▸ **Prompt**: The stretch from the line with "then Some 0" through the line with "be dropped. *)" in the records below: write it out exactly, and nothing else.

(Stored data)

(** The controls the rendered page offers: the "Admin Control" button is
    rendered for admins only, and the close button belongs to the
    [Profile] component, which is rendered when [showProfile] holds; the
    other five buttons are always there. *)
Definition offered (isAdmin : bool) (p : Panels) (e : Event) : bool :=
  match e with
  | ToggleAdminControl => isAdmin
  | CloseProfile => showProfile p
  | _ => true
  end.

(** Every event of the sequence is offered when it happens. *)
Fixpoint allOffered (isAdmin : bool) (events : list Event) (p : Panels) : bool :=
  match events with
  | [] => true
  | e :: rest => offered isAdmin p e && allOffered isAdmin rest (handle p e)
  end.

End ShellView.

(** ** Coupons and points (vocabulary for the rewards panel) *)

Module Coupons.
Import Js Rewards.

(** Tasks completed so far, over the four modules. *)
Definition tasksDone (s : State) : Z :=
  Z.of_nat (pChallenges (moduleProgress s) + pMealPlanner (moduleProgress s)
            + pGoals (moduleProgress s) + pJournaling (moduleProgress s)).

(** Points held plus points spent on coupons equal ten per task. *)
Definition balanced (s : State) : Prop :=
  (userPoints s + 100 * Z.of_nat (length (userCoupons s)) = 10 * tasksDone s)%Z.

(** A coupon as the code issues and redeems them. *)
Definition wellFormedCoupon (userId : string) (k : Coupon) : Prop :=
  (status k = "active" \/ status k = "claimed")
  /\ startsWith (code k) ("HEX-" +:+ userId +:+ "-") = true.

End Coupons.

(** ** Cleaning a reply for display (the dashboard's [formatAIResponse]) *)

Module AiText.
Import Js.

(** [forallb] over the characters of a string. *)
Definition allChars (P : ascii -> bool) (s : string) : bool :=
  forallb P (list_ascii_of_string s).

Definition isNot (c : ascii) (x : ascii) : bool := negb (Ascii.eqb x c).

(** [s.replace(/\*+/g, '')]: every asterisk goes. *)
Fixpoint removeStars (s : string) : string :=
  match s with
  | EmptyString => EmptyString
  | String c s' => if Ascii.eqb c "*" then removeStars s'
                   else String c (removeStars s')
  end.

(** [s.slice(n)]. *)
Fixpoint dropChars (n : nat) (s : string) : string :=
  match n, s with
  | S k, String _ s' => dropChars k s'
  | _, _ => s
  end.

(** For [[^\]]+\]] at the start of [s]: the number of characters before
    the first closing bracket, [None] when there is no closing bracket. *)
Fixpoint runToBracket (s : string) : option nat :=
  match s with
  | EmptyString => None
  | String c s' => if Ascii.eqb c "]" then Some 0
                   else option_map S (runToBracket s')
  end.

(** The length of the match of [/\[https?:\/\/[^\]]+\]/] at the start of
    [s], if there is one: the opening bracket and scheme (8 or 9
    characters), at least one character other than a closing bracket, and
    the closing bracket. *)
Definition linkLength (s : string) : option nat :=
  let scheme :=
    if startsWith s "[https://" then Some 9
    else if startsWith s "[http://" then Some 8
    else None in
  match scheme with
  | Some k =>
      match runToBracket (dropChars k s) with
      | Some (S n) => Some (k + S n + 1)
      | _ => None
      end
  | None => None
  end.

(** [s.replace(/\[https?:\/\/[^\]]+\]/g, '')]: the string is scanned from
    the left; where the pattern matches, the match is dropped and the scan
    goes on behind it.  [skip] counts the characters of a match still to
    be dropped. *)
Fixpoint removeLinks (skip : nat) (s : string) : string :=
  match s with
  | EmptyString => EmptyString
  | String c s' =>
      match skip with
      | S k => removeLinks k s'
      | O =>
          match linkLength s with
          | Some (S n) => removeLinks n s'
          | _ => String c (removeLinks 0 s')
          end
      end
  end.

Definition formatAIResponse (response : string) : string :=
  join nl
    (List.filter truthy
       (map trim (split LF (removeLinks 0 (removeStars response))))).

(** The lines [formatAIResponse] keeps. *)
Definition keptLines (response : string) : list string :=
  List.filter truthy
    (map trim (split LF (removeLinks 0 (removeStars response)))).

End AiText.

(** ** The dashboard (the [Dashboard] component) *)

Module Dashboard.
Import Js AiText.

(** *** The user id behind the coupon codes *)

Definition isAlnum (c : ascii) : bool :=
  let n := nat_of_ascii c in
  ((48 <=? n)%nat && (n <=? 57)%nat)
  || ((65 <=? n)%nat && (n <=? 90)%nat)
  || ((97 <=? n)%nat && (n <=? 122)%nat).

Definition isUpperOrDigit (c : ascii) : bool :=
  let n := nat_of_ascii c in
  ((48 <=? n)%nat && (n <=? 57)%nat) || ((65 <=? n)%nat && (n <=? 90)%nat).

(** [s.replace(/[^a-zA-Z0-9]/g, '')]. *)
Fixpoint keepAlnum (s : string) : string :=
  match s with
  | EmptyString => EmptyString
  | String c s' => if isAlnum c then String c (keepAlnum s') else keepAlnum s'
  end.

(** [toUpperCase] on the letters a-z; the source applies it to a string
    of ASCII letters and digits only. *)
Definition upperChar (c : ascii) : ascii :=
  let n := nat_of_ascii c in
  if (97 <=? n)%nat && (n <=? 122)%nat then ascii_of_nat (n - 32) else c.

Fixpoint toUpperCase (s : string) : string :=
  match s with
  | EmptyString => EmptyString
  | String c s' => String (upperChar c) (toUpperCase s')
  end.

(** [user?.email ? user.email.replace(...).toUpperCase() : 'USER'];
    [email] is [None] when there is no user or no email. *)
Definition userIdOf (email : option string) : string :=
  match email with
  | Some e => if truthy e then toUpperCase (keepAlnum e) else "USER"
  | None => "USER"
  end.

(** *** Journal, challenges and rewards *)

Record Challenge : Type := mkChallenge {
  chId : Z;
  day : Z;
  activity : string;
  completed : bool
}.

Record JournalEntry : Type := mkEntry {
  timestamp : string;
  entry : string
}.

(** What [showNotification] is called with by the handlers below: the
    check mark and "Entry Saved Successfully", and "Coupon <code> applied
    to your Hexpertify booking!", both of type 'success'. *)
Inductive Notice : Type :=
| EntrySaved
| CouponApplied (code : string).

(** The cells these handlers read and write; [confettiShots] counts the
    calls of [confetti]. *)
Record State : Type := mkState {
  rewards : Rewards.State;
  journalEntry : string;
  journalEntries : list JournalEntry;
  challenges : list Challenge;
  notification : option Notice;
  confettiShots : nat
}.

Definition initialChallenges : list Challenge :=
  [ mkChallenge 1 1 "Take a 5-minute mindful walk" false;
    mkChallenge 2 2 "Write three positive affirmations" false;
    mkChallenge 3 3 "Practice deep breathing for 2 minutes" false;
    mkChallenge 4 4 "List three things you're grateful for" false;
    mkChallenge 5 5 "Do a quick body scan meditation" false;
    mkChallenge 6 6 "Share a kind message with someone" false;
    mkChallenge 7 7 "Try a new relaxation technique" false ].

Definition initial : State :=
  mkState Rewards.initial EmptyString [] initialChallenges None 0.

(** The test in the [map] callback of [toggleChallenge]. *)
Definition toComplete (id : Z) (challenge : Challenge) : bool :=
  (chId challenge =? id)%Z && negb (completed challenge).

(** [toggleChallenge]: the challenges of that id that are not completed
    become completed, with one [confetti] call each; then
    [completeTask('challenges')], whatever the [map] did. *)
Definition toggleChallenge (id : Z) (s : State) : State :=
  mkState (Rewards.completeTask Rewards.challenges (rewards s))
          (journalEntry s)
          (journalEntries s)
          (map (fun challenge =>
                  if toComplete id challenge
                  then mkChallenge (chId challenge) (day challenge)
                                   (activity challenge) true
                  else challenge)
               (challenges s))
          (notification s)
          (confettiShots s + length (List.filter (toComplete id) (challenges s))).

(** [onChange={(e) => setJournalEntry(e.target.value)}]. *)
Definition setJournalEntry (text : string) (s : State) : State :=
  mkState (rewards s) text (journalEntries s) (challenges s)
          (notification s) (confettiShots s).

(** The [onresult] callback of the voice recognition, for the journal:
    [prev + (prev ? ' ' : '') + transcript]. *)
Definition dictate (transcript : string) (s : State) : State :=
  setJournalEntry (journalEntry s
                   +:+ (if truthy (journalEntry s) then " " else EmptyString)
                   +:+ transcript) s.

(** [handleJournalSubmit]; [now] is [format(new Date(), 'yyyy-MM-dd HH:mm')]. *)
Definition handleJournalSubmit (now : string) (s : State) : State :=
  if truthy (trim (journalEntry s)) then
    mkState (Rewards.completeTask Rewards.journaling (rewards s))
            EmptyString
            (mkEntry now (journalEntry s) :: journalEntries s)
            (challenges s)
            (Some EntrySaved)
            (confettiShots s)
  else s.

▸ **Response for this exercise**:
  | String c s' => if Ascii.eqb c "]" then Some 0
                   else option_map S (runToBracket s')
  end.

(** The length of the match of [/\[https?:\/\/[^\]]+\]/] at the start of
    [s], if there is one: the opening bracket and scheme (8 or 9
    characters), at least one character other than a closing bracket, and
    the closing bracket. *)
Definition linkLength (s : string) : option nat :=
  let scheme :=
    if startsWith s "[https://" then Some 9
    else if startsWith s "[http://" then Some 8
    else None in
  match scheme with
  | Some k =>
      match runToBracket (dropChars k s) with
      | Some (S n) => Some (k + S n + 1)
      | _ => None
      end
  | None => None
  end.

(** [s.replace(/\[https?:\/\/[^\]]+\]/g, '')]: the string is scanned from
    the left; where the pattern matches, the match is dropped and the scan
    goes on behind it.  [skip] counts the characters of a match still to
    be dropped. *)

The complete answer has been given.